(** The slices of a well-formed list that a range meets are the ones between
    the two bounds the code computes. *)
Lemma cut (sl : list Slice) (r : MsgRange) :
  wf sl -> from r <= till r ->
  let a := uniteFromIndex sl r in
  let b := uniteTillIndex sl r in
  (a <= b)%nat
  /\ (forall s, s ∈ take a sl -> till (range s) < from r)
  /\ (forall s, s ∈ drop a (take b sl) -> from r <= till (range s) /\ from (range s) <= till r)
  /\ (forall s, s ∈ drop b sl -> till r < from (range s)).
Proof.
  intros Hwf Hr a b. pose proof Hwf as [Hok Hs]. rewrite Forall_forall in Hok.
  assert (forall s, s ∈ sl -> from (range s) <= till (range s)) as Hle.
  { intros s Hin. destruct (Hok s Hin) as [? _]. lia. }
  assert (forall s, s ∈ drop b sl -> till r < from (range s)) as Hpost.
  { intros s Hin. enough ((from (range s) <=? till r) = false) by (bool_to_prop; lia).
    revert Hin. apply (partition_point_after (fun s => from (range s) <=? till r)). revert Hs.
    apply StronglySorted_impl. unfold apart. intros s1 s2 H1 H2 Hlt E.
    specialize (Hle s1 H1). bool_to_prop. apply Z.leb_le. lia. }
  split_and!; [| |intros s Hin; split|done].
  - apply partition_point_mono. intros s Hin E. specialize (Hle s Hin). bool_to_prop.
    apply Z.leb_le. lia.
  - intros s Hin. by apply partition_point_take, Z.ltb_lt in Hin.
  - enough ((till (range s) <? from r) = false) by (bool_to_prop; lia).
    assert (s ∈ drop a sl) as Hin'.
    { rewrite <- (take_drop b (drop a sl)). rewrite skipn_firstn_comm in Hin.
      rewrite take_drop. rewrite <- (take_drop (b - a) (drop a sl)). apply elem_of_app. by left. }
    revert Hin'. apply (partition_point_after (fun s => till (range s) <? from r)). revert Hs.
    apply StronglySorted_impl. unfold apart. intros s1 s2 H1 H2 Hlt E.
    specialize (Hle s2 H2). bool_to_prop. apply Z.ltb_lt. lia.
  - assert (s ∈ take b sl) as Hin'.
    { rewrite <- (take_drop a (take b sl)). apply elem_of_app. by right. }
    by apply partition_point_take, Z.leb_le in Hin'.
Qed.

(** *** Merging *)

Lemma merge_all_spec (s : Slice) (rest : list Slice) :
  (forall t, t ∈ rest -> from (range t) <= till (range s) /\ from (range s) <= till (range t)) ->
  Forall slice_ok rest -> slice_ok s ->
  exists s', merge_all s rest = Some s' /\ slice_ok s'
    /\ messages s' = messages s ∪ ⋃ (messages <$> rest)
    /\ from (range s') <= from (range s) /\ till (range s) <= till (range s')
    /\ (forall t, t ∈ rest -> from (range s') <= from (range t) /\ till (range t) <= till (range s'))
    /\ (forall x, from (range s') <= x <= till (range s') ->
          from (range s) <= x <= till (range s)
          \/ exists t, t ∈ rest /\ from (range t) <= x <= till (range t)).
Proof.
  revert s. induction rest as [|it rest IH]; intros s Hmeet Hok Hs; simpl.
  { exists s. simpl. rewrite union_empty_r_L.
    split_and!; try lia; try done; try (by intros ? ?%not_elem_of_nil); auto. }
  apply Forall_cons in Hok as [Hit Hok].
  destruct (Hmeet it ltac:(left)) as [M1 M2]. unfold merge.
  replace (_ && _) with true
    by (symmetry; apply andb_true_iff; split; apply Z.leb_le; lia).
  destruct Hs as (? & ? & Hsm), Hit as (? & ? & Hitm).
  destruct (IH (mk_slice (messages s ∪ messages it) (mk_range (Z.min (from (range s)) (from (range it)))
      (Z.max (till (range s)) (till (range it)))))) as (s' & -> & Hok' & Hm & Hf & Ht & Hin & Hcov).
  - intros t Hin. simpl. destruct (Hmeet t ltac:(by right)). lia.
  - done.
  - split_and!; simpl; try lia. intros x [Hx|Hx]%elem_of_union;
      [specialize (Hsm x Hx)|specialize (Hitm x Hx)]; lia.
  - exists s'. simpl in *. split_and!; try done; try lia.
    + rewrite Hm. by rewrite assoc_L by apply _.
    + intros t [->|Ht']%elem_of_cons; [lia|by apply Hin].
    + intros x Hx. destruct (Hcov x Hx) as [Hx'|(t & Ht' & Hx')].
      * destruct (decide (from (range s) <= x <= till (range s))); [by left|right].
        exists it. split; [left|lia].
      * right. exists t. split; [by right|done].
Qed.

(** *** Adding a range of items *)

Definition in_range (r : MsgRange) (x : Z) : Prop := from r <= x <= till r.

(** What [addRangeItemsAndCountNew] makes of a list: the slices [mid] the range
    meets (none when a new slice is inserted) become one slice with the new
    ids, over exactly the union of their ranges. *)
Record united (sl : list Slice) (ms : gset Z) (r : MsgRange)
    (u : SliceUpdate) (added : Z) (sl' : list Slice) (mid : list Slice) (s' : Slice) : Prop := {
  un_split : exists pre post, sl = pre ++ mid ++ post /\ sl' = pre ++ s' :: post;
  un_messages : messages s' = ms ∪ ⋃ (messages <$> mid);
  un_range : forall x, in_range (range s') x <->
    in_range r x \/ exists t, t ∈ mid /\ in_range (range t) x;
  un_update : u_messages u = Some (messages s') /\ u_range u = range s' /\ u_count u = None;
  un_added : added = Z.of_nat (size (messages s'))
    - match mid with t :: _ => Z.of_nat (size (messages t)) | [] => 0 end;
  un_meets : forall t, t ∈ mid -> from r <= till (range t) /\ from (range t) <= till r;
}.

Lemma emplace_between (pre post : list Slice) (s : Slice) :
  (forall t, t ∈ pre -> from (range t) < from (range s)) ->
  (forall t, t ∈ post -> from (range s) < from (range t)) ->
  emplaceSlice s (pre ++ post) = (s, pre ++ s :: post).
Proof.
  intros Hpre Hpost. unfold emplaceSlice.
  rewrite (partition_point_app _ pre post).
  - rewrite take_app_length, drop_app_length. destruct post as [|t post]; [done|].
    replace (_ <? _) with true; [done|]. symmetry. apply Z.ltb_lt, Hpost. left.
  - intros t Ht. by apply Z.ltb_lt, Hpre.
  - intros t Ht. apply Z.ltb_ge. specialize (Hpost t Ht). lia.
Qed.

Lemma wf_united (pre mid post : list Slice) (r : MsgRange) (s' : Slice) :
  wf (pre ++ mid ++ post) -> slice_ok s' ->
  (forall s, s ∈ pre -> till (range s) < from r) ->
  (forall s, s ∈ post -> till r < from (range s)) ->
  (forall x, in_range (range s') x -> in_range r x \/ exists t, t ∈ mid /\ in_range (range t) x) ->
  wf (pre ++ s' :: post).
Proof.
  intros Hwf Hok Hpre Hpost Hcov. apply wf_app in Hwf as (W1 & W2 & W3).
  apply wf_app in W2 as (W2 & W4 & W5). unfold apart, in_range in *.
  pose proof Hok as (? & _ & _).
  apply wf_app. split_and!; [done|apply wf_cons; split_and!; [done|done|]|].
  - intros t Ht. unfold apart. destruct (Hcov (till (range s'))) as [Hx|(m & Hm & Hx)]; [lia| |].
    + specialize (Hpost t Ht). lia.
    + specialize (W5 m t Hm Ht). lia.
  - intros s t Hs [->|Ht]%elem_of_cons; unfold apart.
    + destruct (Hcov (from (range s'))) as [Hx|(m & Hm & Hx)]; [lia| |].
      * specialize (Hpre s Hs). lia.
      * specialize (W3 s m Hs ltac:(apply elem_of_app; by left)). lia.
    + apply W3; [done|]. apply elem_of_app. by right.
Qed.

Lemma unite_spec (first : Slice) (rest : list Slice) (ms : gset Z) (r : MsgRange) :
  wf (first :: rest) -> slice_ok (mk_slice ms r) ->
  (forall t, t ∈ first :: rest -> from r <= till (range t) /\ from (range t) <= till r) ->
  exists merged s', merge first ms r = Some merged /\ merge_all merged rest = Some s'
    /\ slice_ok s' /\ messages s' = ms ∪ ⋃ (messages <$> (first :: rest))
    /\ (forall x, in_range (range s') x <->
          in_range r x \/ exists t, t ∈ first :: rest /\ in_range (range t) x).
Proof.
  intros Hwf Hnew Hmeets. apply wf_cons in Hwf as (Hfok & Hrest & Hap).
  destruct (Hmeets first ltac:(left)) as [M1 M2]. unfold merge.
  replace (_ && _) with true by (symmetry; apply andb_true_iff; split; apply Z.leb_le; lia).
  destruct Hnew as (N1 & N2 & N3), Hfok as (F1 & F2 & F3). simpl in *.
  set (merged := mk_slice _ _).
  destruct (merge_all_spec merged rest) as (s' & Hs' & Hok & Hm & Hf & Ht & Hin & Hcov).
  - intros t Ht. destruct (Hmeets t ltac:(by right)). specialize (Hap t Ht). unfold apart in Hap.
    pose proof (wf_ok rest t Hrest Ht) as [? _]. subst merged. simpl. lia.
  - apply Hrest.
  - subst merged. unfold slice_ok. simpl. split_and!; try lia.
    intros x [Hx|Hx]%elem_of_union; [specialize (F3 x Hx)|specialize (N3 x Hx)]; lia.
  - exists merged, s'. subst merged. simpl in *. unfold in_range. split_and!; try done.
    + rewrite Hm. by rewrite (comm_L (∪) (messages first) ms), assoc_L by apply _.
    + intros x. split.
      * intros Hx. destruct (Hcov x Hx) as [Hx'|(t & Ht' & Hx')].
        -- destruct (decide (from (range first) <= x <= till (range first))); [|left; lia].
           right. exists first. split; [left|lia].
        -- right. exists t. split; [by right|done].
      * intros [Hx|(t & [->|Ht']%elem_of_cons & Hx)]; [lia|lia|].
        specialize (Hin t Ht'). lia.
Qed.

◆ ◆ ◆ ◆ ◆ ◆ ◆

Exercise aim: The response must contain exactly the lines from the one with "- exists merged, s'." to the end of the entries above, both included, and nothing more.

Task output:
  - exists merged, s'. subst merged. simpl in *. unfold in_range. split_and!; try done.
    + rewrite Hm. by rewrite (comm_L (∪) (messages first) ms), assoc_L by apply _.
    + intros x. split.
      * intros Hx. destruct (Hcov x Hx) as [Hx'|(t & Ht' & Hx')].
        -- destruct (decide (from (range first) <= x <= till (range first))); [|left; lia].
           right. exists first. split; [left|lia].
        -- right. exists t. split; [by right|done].
      * intros [Hx|(t & [->|Ht']%elem_of_cons & Hx)]; [lia|lia|].
        specialize (Hin t Ht'). lia.
Qed.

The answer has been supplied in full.